Exercise brief: Set down the lines of the data exactly, starting at the first and stopping after the line containing "induction dgs as".

Excerpted data below:

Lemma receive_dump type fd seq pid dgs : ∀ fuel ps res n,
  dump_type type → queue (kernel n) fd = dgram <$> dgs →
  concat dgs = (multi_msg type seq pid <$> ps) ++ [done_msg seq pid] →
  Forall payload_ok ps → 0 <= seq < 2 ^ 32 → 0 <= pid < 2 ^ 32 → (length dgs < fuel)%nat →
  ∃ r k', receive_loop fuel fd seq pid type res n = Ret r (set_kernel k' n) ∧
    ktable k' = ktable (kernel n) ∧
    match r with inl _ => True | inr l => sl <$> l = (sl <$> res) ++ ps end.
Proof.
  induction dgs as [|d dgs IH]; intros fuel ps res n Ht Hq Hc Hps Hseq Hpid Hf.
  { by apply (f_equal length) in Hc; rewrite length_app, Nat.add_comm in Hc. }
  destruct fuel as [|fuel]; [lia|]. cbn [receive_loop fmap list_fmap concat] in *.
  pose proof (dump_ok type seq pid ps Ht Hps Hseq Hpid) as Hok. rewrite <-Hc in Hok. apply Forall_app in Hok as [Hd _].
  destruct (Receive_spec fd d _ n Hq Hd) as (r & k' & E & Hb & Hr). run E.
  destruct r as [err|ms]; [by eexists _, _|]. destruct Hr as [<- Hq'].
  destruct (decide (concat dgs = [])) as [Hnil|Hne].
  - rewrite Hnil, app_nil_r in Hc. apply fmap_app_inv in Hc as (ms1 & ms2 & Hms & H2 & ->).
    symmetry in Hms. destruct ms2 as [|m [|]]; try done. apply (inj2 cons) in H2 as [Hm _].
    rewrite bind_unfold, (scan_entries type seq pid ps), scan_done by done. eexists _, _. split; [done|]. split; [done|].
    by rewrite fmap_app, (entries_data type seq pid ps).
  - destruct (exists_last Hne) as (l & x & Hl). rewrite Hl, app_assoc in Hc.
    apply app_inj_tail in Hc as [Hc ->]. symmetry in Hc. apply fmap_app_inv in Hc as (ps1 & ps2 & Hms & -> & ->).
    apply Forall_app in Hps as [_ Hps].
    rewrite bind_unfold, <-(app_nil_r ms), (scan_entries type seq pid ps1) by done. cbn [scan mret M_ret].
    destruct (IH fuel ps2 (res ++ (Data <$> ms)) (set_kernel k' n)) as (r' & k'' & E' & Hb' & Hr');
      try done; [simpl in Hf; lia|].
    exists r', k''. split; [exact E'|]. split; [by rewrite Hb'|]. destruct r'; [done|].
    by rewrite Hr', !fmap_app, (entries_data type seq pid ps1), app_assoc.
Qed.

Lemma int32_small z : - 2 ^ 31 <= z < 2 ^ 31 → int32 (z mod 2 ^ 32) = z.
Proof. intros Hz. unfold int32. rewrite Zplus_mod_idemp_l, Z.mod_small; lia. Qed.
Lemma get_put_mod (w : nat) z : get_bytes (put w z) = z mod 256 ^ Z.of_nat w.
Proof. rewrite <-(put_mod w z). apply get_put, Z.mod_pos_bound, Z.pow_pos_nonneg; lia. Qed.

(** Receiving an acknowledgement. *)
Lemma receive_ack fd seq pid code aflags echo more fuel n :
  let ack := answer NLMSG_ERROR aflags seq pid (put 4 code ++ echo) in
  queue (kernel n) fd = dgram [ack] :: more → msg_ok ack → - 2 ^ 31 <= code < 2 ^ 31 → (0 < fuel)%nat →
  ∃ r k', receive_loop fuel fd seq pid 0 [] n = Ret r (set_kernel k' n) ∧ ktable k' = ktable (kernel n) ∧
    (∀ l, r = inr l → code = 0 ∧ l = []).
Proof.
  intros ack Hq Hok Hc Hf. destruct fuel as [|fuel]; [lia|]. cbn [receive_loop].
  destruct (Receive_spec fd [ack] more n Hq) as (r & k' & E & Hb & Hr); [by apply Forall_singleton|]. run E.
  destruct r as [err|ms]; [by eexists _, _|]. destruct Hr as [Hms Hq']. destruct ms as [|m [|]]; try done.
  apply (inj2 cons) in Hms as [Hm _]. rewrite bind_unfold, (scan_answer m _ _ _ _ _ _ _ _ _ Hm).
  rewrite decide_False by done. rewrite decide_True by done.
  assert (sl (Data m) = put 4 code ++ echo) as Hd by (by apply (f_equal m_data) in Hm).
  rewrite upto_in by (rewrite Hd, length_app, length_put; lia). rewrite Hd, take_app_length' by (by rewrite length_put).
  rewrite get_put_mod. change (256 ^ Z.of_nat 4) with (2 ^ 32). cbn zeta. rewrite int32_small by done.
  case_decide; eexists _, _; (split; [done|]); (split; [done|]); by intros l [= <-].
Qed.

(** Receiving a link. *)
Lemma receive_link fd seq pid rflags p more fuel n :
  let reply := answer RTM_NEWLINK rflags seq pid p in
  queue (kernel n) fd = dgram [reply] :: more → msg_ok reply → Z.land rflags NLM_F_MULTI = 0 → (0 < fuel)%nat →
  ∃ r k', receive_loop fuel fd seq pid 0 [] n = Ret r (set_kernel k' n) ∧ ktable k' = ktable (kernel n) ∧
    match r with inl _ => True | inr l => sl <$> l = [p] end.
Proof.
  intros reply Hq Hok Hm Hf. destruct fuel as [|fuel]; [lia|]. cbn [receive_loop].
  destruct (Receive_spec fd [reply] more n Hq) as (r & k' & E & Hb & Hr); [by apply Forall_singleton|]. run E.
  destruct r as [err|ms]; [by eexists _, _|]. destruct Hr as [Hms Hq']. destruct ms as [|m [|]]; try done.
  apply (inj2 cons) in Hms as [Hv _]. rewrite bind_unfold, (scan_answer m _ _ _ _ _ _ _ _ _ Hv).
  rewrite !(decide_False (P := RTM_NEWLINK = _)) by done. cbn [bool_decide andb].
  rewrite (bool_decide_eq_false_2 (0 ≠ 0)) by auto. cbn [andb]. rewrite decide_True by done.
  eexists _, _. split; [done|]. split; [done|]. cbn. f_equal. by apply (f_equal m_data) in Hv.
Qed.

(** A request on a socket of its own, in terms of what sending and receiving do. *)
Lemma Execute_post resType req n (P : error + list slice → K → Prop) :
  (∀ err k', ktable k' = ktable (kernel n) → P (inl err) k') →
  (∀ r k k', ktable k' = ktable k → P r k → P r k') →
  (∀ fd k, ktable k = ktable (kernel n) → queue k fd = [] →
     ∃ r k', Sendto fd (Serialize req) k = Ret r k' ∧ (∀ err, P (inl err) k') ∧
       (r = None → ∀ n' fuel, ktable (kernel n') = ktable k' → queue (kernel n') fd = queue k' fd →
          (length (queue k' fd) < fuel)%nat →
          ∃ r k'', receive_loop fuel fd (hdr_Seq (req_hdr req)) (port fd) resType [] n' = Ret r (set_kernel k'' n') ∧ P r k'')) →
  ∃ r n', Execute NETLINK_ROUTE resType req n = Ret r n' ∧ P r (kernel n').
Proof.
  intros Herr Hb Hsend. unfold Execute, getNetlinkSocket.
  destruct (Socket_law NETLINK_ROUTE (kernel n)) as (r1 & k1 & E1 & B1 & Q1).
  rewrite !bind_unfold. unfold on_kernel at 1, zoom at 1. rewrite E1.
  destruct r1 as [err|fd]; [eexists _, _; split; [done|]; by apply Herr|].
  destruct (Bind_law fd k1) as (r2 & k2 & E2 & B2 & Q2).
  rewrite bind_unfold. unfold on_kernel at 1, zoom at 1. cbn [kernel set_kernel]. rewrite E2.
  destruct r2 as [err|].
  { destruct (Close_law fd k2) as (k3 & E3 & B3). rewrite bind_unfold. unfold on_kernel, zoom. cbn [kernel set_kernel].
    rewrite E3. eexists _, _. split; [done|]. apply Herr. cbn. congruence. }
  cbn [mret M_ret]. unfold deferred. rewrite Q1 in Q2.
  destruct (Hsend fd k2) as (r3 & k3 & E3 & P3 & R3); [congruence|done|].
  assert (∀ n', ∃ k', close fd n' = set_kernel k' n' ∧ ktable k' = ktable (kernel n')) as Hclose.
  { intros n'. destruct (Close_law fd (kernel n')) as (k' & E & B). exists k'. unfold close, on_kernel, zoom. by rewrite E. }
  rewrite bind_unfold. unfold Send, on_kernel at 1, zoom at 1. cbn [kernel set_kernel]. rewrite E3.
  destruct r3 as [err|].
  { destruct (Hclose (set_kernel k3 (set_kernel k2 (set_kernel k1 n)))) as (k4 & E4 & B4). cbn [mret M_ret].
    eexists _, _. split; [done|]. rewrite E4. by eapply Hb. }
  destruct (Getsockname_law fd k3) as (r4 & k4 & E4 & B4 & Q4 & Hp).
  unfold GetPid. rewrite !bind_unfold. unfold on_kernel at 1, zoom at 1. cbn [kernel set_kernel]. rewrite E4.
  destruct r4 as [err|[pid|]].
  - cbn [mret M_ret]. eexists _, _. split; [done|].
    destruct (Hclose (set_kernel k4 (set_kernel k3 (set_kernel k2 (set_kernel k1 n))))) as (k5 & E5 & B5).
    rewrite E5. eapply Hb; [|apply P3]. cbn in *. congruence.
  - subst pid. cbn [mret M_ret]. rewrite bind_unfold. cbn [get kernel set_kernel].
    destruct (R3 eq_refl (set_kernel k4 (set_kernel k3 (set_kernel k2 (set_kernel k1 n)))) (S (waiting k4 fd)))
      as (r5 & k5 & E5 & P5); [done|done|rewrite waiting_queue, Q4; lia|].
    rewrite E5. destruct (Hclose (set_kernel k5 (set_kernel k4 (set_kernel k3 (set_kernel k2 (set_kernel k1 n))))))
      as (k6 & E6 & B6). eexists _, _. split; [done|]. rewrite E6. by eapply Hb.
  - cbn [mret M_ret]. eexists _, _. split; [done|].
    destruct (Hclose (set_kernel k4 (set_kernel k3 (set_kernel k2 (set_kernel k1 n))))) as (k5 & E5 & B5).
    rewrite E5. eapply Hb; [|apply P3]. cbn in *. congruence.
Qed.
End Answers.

End of Excerpted data.

Response:
Lemma receive_dump type fd seq pid dgs : ∀ fuel ps res n,
  dump_type type → queue (kernel n) fd = dgram <$> dgs →
  concat dgs = (multi_msg type seq pid <$> ps) ++ [done_msg seq pid] →
  Forall payload_ok ps → 0 <= seq < 2 ^ 32 → 0 <= pid < 2 ^ 32 → (length dgs < fuel)%nat →
  ∃ r k', receive_loop fuel fd seq pid type res n = Ret r (set_kernel k' n) ∧
    ktable k' = ktable (kernel n) ∧
    match r with inl _ => True | inr l => sl <$> l = (sl <$> res) ++ ps end.
Proof.
  induction dgs as [|d dgs IH]; intros fuel ps res n Ht Hq Hc Hps Hseq Hpid Hf.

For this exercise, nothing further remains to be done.